<<<<

(* ===== verification/TsDef.v ===== *)
(** Time-series database: data model.

    The structures of [inc/fdb_def.h] and [src/fdb_tsdb.c] used by the
    time-series database and its on-flash layout ([FDB_WRITE_GRAN] is 1, a
    timestamp is a signed 32-bit integer, logs have variable size). *)
From S2P Require Import Prelude FdbDef Status FlashIO.

(** ** Constants *)

Definition SECTOR_MAGIC_WORD : Z := 0x304C5354.

(** [struct sector_hdr_data] has byte arrays only, then [uint32_t reserved]. *)
Definition SECTOR_HDR_DATA_SIZE : Z := 32.
Definition SECTOR_MAGIC_OFFSET : Z := 1.
Definition SECTOR_START_TIME_OFFSET : Z := 5.
Definition SECTOR_END0_TIME_OFFSET : Z := 9.
Definition SECTOR_END0_IDX_OFFSET : Z := 13.
Definition SECTOR_END0_STATUS_OFFSET : Z := 17.
Definition SECTOR_END1_TIME_OFFSET : Z := 18.
Definition SECTOR_END1_IDX_OFFSET : Z := 22.
Definition SECTOR_END1_STATUS_OFFSET : Z := 26.
(** [struct log_idx_data]: the status byte, padding, time, length, address. *)
Definition LOG_IDX_DATA_SIZE : Z := 16.
Definition LOG_IDX_TS_OFFSET : Z := 4.
Definition TSL_TIME_ALIGN_SIZE : Z := 4.
Definition TSL_UINT32_ALIGN_SIZE : Z := 4.

Definition WG_ALIGN (n : Z) : Z := FDB_WG_ALIGN FDB_WRITE_GRAN n.

(** A timestamp in memory. *)
Definition time_bytes (t : Z) : list Z := le_bytes 4 (u32 t).
Definition time_at (b : list Z) (a : Z) : Z := i32 (le32_at b a).

(** ** Structures *)

Record sector_hdr_data := SectorHdr {
  sh_status : Z;
  sh_magic : Z;
  sh_start_time : Z;
  sh_end0_time : Z;
  sh_end0_index : Z;
  sh_end0_status : Z;
  sh_end1_time : Z;
  sh_end1_index : Z;
  sh_end1_status : Z;
}.

Definition dec_sector_hdr (b : list Z) : sector_hdr_data :=
  SectorHdr (nth 0 b 0) (le32_at b SECTOR_MAGIC_OFFSET) (time_at b SECTOR_START_TIME_OFFSET)
    (time_at b SECTOR_END0_TIME_OFFSET) (le32_at b SECTOR_END0_IDX_OFFSET)
    (nth (Z.to_nat SECTOR_END0_STATUS_OFFSET) b 0)
    (time_at b SECTOR_END1_TIME_OFFSET) (le32_at b SECTOR_END1_IDX_OFFSET)
    (nth (Z.to_nat SECTOR_END1_STATUS_OFFSET) b 0).

Record log_idx_data := LogIdx {
  li_status : Z;
  li_time : Z;
  li_log_len : Z;
  li_log_addr : Z;
}.

Definition dec_log_idx (b : list Z) : log_idx_data :=
  LogIdx (nth 0 b 0) (time_at b 4) (le32_at b 8) (le32_at b 12).

(** The members after the status and its padding. *)
Definition enc_log_idx (i : log_idx_data) : list Z :=
  time_bytes (li_time i) ++ le_bytes 4 (li_log_len i) ++ le_bytes 4 (li_log_addr i).

(** [struct fdb_tsl]; [tsl_index] and [tsl_log] are the members of [addr]. *)
Record fdb_tsl := FdbTsl {
  tsl_status : fdb_tsl_status;
  tsl_time : Z;
  tsl_log_len : Z;
  tsl_index : Z;
  tsl_log : Z;
}.

Record tsdb_sec_info := TsSec {
  check_ok : bool;
  status : fdb_sector_store_status;
  addr : Z;
  magic : Z;
  start_time : Z;
  end_time : Z;
  end_idx : Z;
  end_info_stat : fdb_tsl_status * fdb_tsl_status;
  remain : Z;
  empty_idx : Z;
  empty_data : Z;
}.

(** [struct fdb_tsdb]; [get_time] is the interface [Clock]. *)
Record fdb_tsdb (W : Type) := FdbTsdb {
  parent : fdb_db W;
  cur_sec : tsdb_sec_info;
  last_time : Z;
  max_len : Z;
  rollover : bool;
}.
Arguments FdbTsdb {W}.
Arguments parent {W}.
Arguments cur_sec {W}.
Arguments last_time {W}.
Arguments max_len {W}.
Arguments rollover {W}.

(** The user's [get_time] function. *)
Class Clock (W : Type) := get_time : M W Z.

(** ** Field updates *)

Definition sec_set_status (s : fdb_sector_store_status) (x : tsdb_sec_info) : tsdb_sec_info :=
  TsSec (check_ok x) s (addr x) (magic x) (start_time x) (end_time x) (end_idx x)
        (end_info_stat x) (remain x) (empty_idx x) (empty_data x).
Definition sec_set_start_time (t : Z) (x : tsdb_sec_info) : tsdb_sec_info :=
  TsSec (check_ok x) (status x) (addr x) (magic x) t (end_time x) (end_idx x)
        (end_info_stat x) (remain x) (empty_idx x) (empty_data x).
Definition sec_set_addr (a : Z) (x : tsdb_sec_info) : tsdb_sec_info :=
  TsSec (check_ok x) (status x) a (magic x) (start_time x) (end_time x) (end_idx x)
        (end_info_stat x) (remain x) (empty_idx x) (empty_data x).
Definition sec_set_end (t idx : Z) (x : tsdb_sec_info) : tsdb_sec_info :=
  TsSec (check_ok x) (status x) (addr x) (magic x) (start_time x) t idx
        (end_info_stat x) (remain x) (empty_idx x) (empty_data x).
Definition sec_set_space (rem idx data : Z) (x : tsdb_sec_info) : tsdb_sec_info :=
  TsSec (check_ok x) (status x) (addr x) (magic x) (start_time x) (end_time x) (end_idx x)
        (end_info_stat x) rem idx data.

Definition tsl_set_index (a : Z) (t : fdb_tsl) : fdb_tsl :=
  FdbTsl (tsl_status t) (tsl_time t) (tsl_log_len t) a (tsl_log t).

Section fields.
Context {W : Type}.

Definition set_parent (p : fdb_db W) (d : fdb_tsdb W) : fdb_tsdb W :=
  FdbTsdb p (cur_sec d) (last_time d) (max_len d) (rollover d).
Definition set_cur_sec (s : tsdb_sec_info) (d : fdb_tsdb W) : fdb_tsdb W :=
  FdbTsdb (parent d) s (last_time d) (max_len d) (rollover d).
Definition set_last_time (t : Z) (d : fdb_tsdb W) : fdb_tsdb W :=
  FdbTsdb (parent d) (cur_sec d) t (max_len d) (rollover d).
Definition set_max_len (n : Z) (d : fdb_tsdb W) : fdb_tsdb W :=
  FdbTsdb (parent d) (cur_sec d) (last_time d) n (rollover d).
Definition set_rollover (b : bool) (d : fdb_tsdb W) : fdb_tsdb W :=
  FdbTsdb (parent d) (cur_sec d) (last_time d) (max_len d) b.
Definition set_oldest (a : Z) (d : fdb_tsdb W) : fdb_tsdb W :=
  set_parent (set_oldest_addr a (parent d)) d.

(** A function of [fdb_utils.c] or [fdb.c] called on [(fdb_db_t) db]. *)
Definition up {A} (m : M (fdb_db W) A) : M (fdb_tsdb W) A := zoom parent set_parent m.

Definition ts_sec_size (d : fdb_tsdb W) : Z := sec_size (geo (parent d)).
Definition ts_max_size (d : fdb_tsdb W) : Z := max_size (geo (parent d)).
Definition db_oldest_addr (d : fdb_tsdb W) : Z := oldest_addr (parent d).
Definition db_init_ok (d : fdb_tsdb W) : bool := init_ok (parent d).
End fields.

(** ** Uninitialised locals *)

Definition indet_sec `{Indeterminate} : tsdb_sec_info :=
  TsSec (negb (indet 0 =? 0)) (enum_of (indet 1)) (u32 (indet 2)) (u32 (indet 3)) (i32 (indet 4))
        (i32 (indet 5)) (u32 (indet 6)) (enum_of (indet 7), enum_of (indet 8)) (u64 (indet 9))
        (u32 (indet 10)) (u32 (indet 11)).
Definition indet_tsl `{Indeterminate} : fdb_tsl :=
  FdbTsl (enum_of (indet 0)) (i32 (indet 1)) (u32 (indet 2)) (u32 (indet 3)) (u32 (indet 4)).

(** [_FDB_WRITE_STATUS] and [FLASH_WRITE]: on an error, return it. *)
Notation "m >>> k" :=
  (mbind (fun result : fdb_err_t => if decide (result = FDB_NO_ERR) then k else mret result) m)
  (at level 60, right associativity).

>>>>

» **YOUR GOAL**
Report each line of the data in which "timestamp" occurs.

» **ANSWER BOX**
    timestamp is a signed 32-bit integer, logs have variable size). *)
(** A timestamp in memory. *)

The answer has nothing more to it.